→ EXERCISE OBJECTIVE
A stretch of the entries below is to be set down exactly, running from the line with "Implicit Types (e" through the line with "pose proof (sr_nodup", both included, and no other line.

→ GIVEN DATA
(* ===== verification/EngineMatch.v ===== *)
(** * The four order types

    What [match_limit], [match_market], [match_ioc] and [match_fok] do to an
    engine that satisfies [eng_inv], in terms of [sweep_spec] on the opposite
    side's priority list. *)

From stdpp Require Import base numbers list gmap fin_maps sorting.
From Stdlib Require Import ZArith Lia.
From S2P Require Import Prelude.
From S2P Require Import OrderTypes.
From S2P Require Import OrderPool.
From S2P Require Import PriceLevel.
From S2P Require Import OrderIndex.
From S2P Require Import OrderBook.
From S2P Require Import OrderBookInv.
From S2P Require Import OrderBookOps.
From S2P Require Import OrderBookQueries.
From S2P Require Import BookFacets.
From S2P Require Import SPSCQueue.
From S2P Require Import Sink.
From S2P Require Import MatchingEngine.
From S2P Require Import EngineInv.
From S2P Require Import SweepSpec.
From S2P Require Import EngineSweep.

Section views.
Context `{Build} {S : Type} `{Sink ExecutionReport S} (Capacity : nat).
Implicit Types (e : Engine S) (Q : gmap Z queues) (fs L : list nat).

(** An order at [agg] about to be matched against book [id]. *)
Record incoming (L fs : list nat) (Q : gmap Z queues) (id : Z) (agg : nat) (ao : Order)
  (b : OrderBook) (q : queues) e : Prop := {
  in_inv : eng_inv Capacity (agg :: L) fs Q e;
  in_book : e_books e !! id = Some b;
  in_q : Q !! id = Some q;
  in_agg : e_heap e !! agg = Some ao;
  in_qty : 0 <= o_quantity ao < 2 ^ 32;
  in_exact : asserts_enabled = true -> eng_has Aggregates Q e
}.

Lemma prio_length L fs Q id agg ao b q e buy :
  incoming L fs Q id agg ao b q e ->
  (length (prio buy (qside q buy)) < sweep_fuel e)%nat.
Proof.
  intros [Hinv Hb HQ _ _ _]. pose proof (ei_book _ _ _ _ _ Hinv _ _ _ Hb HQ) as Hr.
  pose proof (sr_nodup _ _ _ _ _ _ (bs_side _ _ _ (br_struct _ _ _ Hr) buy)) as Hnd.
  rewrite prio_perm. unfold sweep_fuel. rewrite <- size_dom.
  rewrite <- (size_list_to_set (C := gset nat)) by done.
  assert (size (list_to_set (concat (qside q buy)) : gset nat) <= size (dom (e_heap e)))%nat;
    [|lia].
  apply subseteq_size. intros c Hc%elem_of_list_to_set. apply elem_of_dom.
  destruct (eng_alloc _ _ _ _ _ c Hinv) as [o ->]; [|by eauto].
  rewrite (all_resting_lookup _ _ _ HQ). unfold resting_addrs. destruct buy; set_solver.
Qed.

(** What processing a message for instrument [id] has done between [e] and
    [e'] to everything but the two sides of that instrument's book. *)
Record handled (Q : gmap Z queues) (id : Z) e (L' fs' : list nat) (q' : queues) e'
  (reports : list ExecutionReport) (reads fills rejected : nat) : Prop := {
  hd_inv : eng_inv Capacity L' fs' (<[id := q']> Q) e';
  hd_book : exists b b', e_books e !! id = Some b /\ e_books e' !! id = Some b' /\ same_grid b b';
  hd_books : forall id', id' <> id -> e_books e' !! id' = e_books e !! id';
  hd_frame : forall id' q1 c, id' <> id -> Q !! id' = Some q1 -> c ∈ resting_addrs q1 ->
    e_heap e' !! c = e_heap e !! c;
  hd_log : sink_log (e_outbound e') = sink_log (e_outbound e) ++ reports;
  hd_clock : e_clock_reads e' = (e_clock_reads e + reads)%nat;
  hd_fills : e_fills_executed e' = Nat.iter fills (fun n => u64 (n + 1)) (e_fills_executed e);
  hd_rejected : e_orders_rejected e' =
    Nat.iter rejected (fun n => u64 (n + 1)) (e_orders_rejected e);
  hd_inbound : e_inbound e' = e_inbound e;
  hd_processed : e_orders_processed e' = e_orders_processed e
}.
---
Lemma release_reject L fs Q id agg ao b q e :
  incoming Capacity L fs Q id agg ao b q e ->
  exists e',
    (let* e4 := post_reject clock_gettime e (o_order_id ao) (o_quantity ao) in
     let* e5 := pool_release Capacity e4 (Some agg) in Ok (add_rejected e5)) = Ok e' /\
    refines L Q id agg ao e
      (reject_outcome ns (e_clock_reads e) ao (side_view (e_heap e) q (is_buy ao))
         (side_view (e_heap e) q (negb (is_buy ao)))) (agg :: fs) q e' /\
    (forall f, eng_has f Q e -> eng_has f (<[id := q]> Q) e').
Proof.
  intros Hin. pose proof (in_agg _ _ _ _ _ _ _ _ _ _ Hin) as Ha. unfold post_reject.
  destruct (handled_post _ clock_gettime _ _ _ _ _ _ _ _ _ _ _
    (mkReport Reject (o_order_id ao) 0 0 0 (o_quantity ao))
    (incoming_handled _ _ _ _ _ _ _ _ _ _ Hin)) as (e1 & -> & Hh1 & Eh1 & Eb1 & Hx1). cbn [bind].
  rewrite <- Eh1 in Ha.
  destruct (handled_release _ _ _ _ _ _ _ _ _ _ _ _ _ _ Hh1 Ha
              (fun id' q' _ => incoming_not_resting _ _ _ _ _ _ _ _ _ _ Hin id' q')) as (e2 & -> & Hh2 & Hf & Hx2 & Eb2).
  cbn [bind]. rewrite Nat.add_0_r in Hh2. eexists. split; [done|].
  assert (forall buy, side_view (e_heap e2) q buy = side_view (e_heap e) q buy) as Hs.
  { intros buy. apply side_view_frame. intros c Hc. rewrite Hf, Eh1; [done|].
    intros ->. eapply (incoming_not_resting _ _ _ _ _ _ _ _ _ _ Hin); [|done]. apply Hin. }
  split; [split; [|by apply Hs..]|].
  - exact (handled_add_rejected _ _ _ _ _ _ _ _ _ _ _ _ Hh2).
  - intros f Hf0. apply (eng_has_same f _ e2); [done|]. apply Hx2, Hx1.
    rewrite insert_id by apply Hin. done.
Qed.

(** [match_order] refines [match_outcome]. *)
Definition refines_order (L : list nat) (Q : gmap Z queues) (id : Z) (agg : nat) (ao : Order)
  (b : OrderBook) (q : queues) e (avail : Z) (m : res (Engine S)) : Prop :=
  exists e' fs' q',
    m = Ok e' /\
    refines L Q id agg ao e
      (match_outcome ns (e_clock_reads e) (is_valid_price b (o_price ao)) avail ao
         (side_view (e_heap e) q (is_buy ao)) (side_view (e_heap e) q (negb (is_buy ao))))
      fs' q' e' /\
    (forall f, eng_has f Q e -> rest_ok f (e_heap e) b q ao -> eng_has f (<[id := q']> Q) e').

→ WORKED SOLUTION
Implicit Types (e : Engine S) (Q : gmap Z queues) (fs L : list nat).

(** An order at [agg] about to be matched against book [id]. *)
Record incoming (L fs : list nat) (Q : gmap Z queues) (id : Z) (agg : nat) (ao : Order)
  (b : OrderBook) (q : queues) e : Prop := {
  in_inv : eng_inv Capacity (agg :: L) fs Q e;
  in_book : e_books e !! id = Some b;
  in_q : Q !! id = Some q;
  in_agg : e_heap e !! agg = Some ao;
  in_qty : 0 <= o_quantity ao < 2 ^ 32;
  in_exact : asserts_enabled = true -> eng_has Aggregates Q e
}.

Lemma prio_length L fs Q id agg ao b q e buy :
  incoming L fs Q id agg ao b q e ->
  (length (prio buy (qside q buy)) < sweep_fuel e)%nat.
Proof.
  intros [Hinv Hb HQ _ _ _]. pose proof (ei_book _ _ _ _ _ Hinv _ _ _ Hb HQ) as Hr.
  pose proof (sr_nodup _ _ _ _ _ _ (bs_side _ _ _ (br_struct _ _ _ Hr) buy)) as Hnd.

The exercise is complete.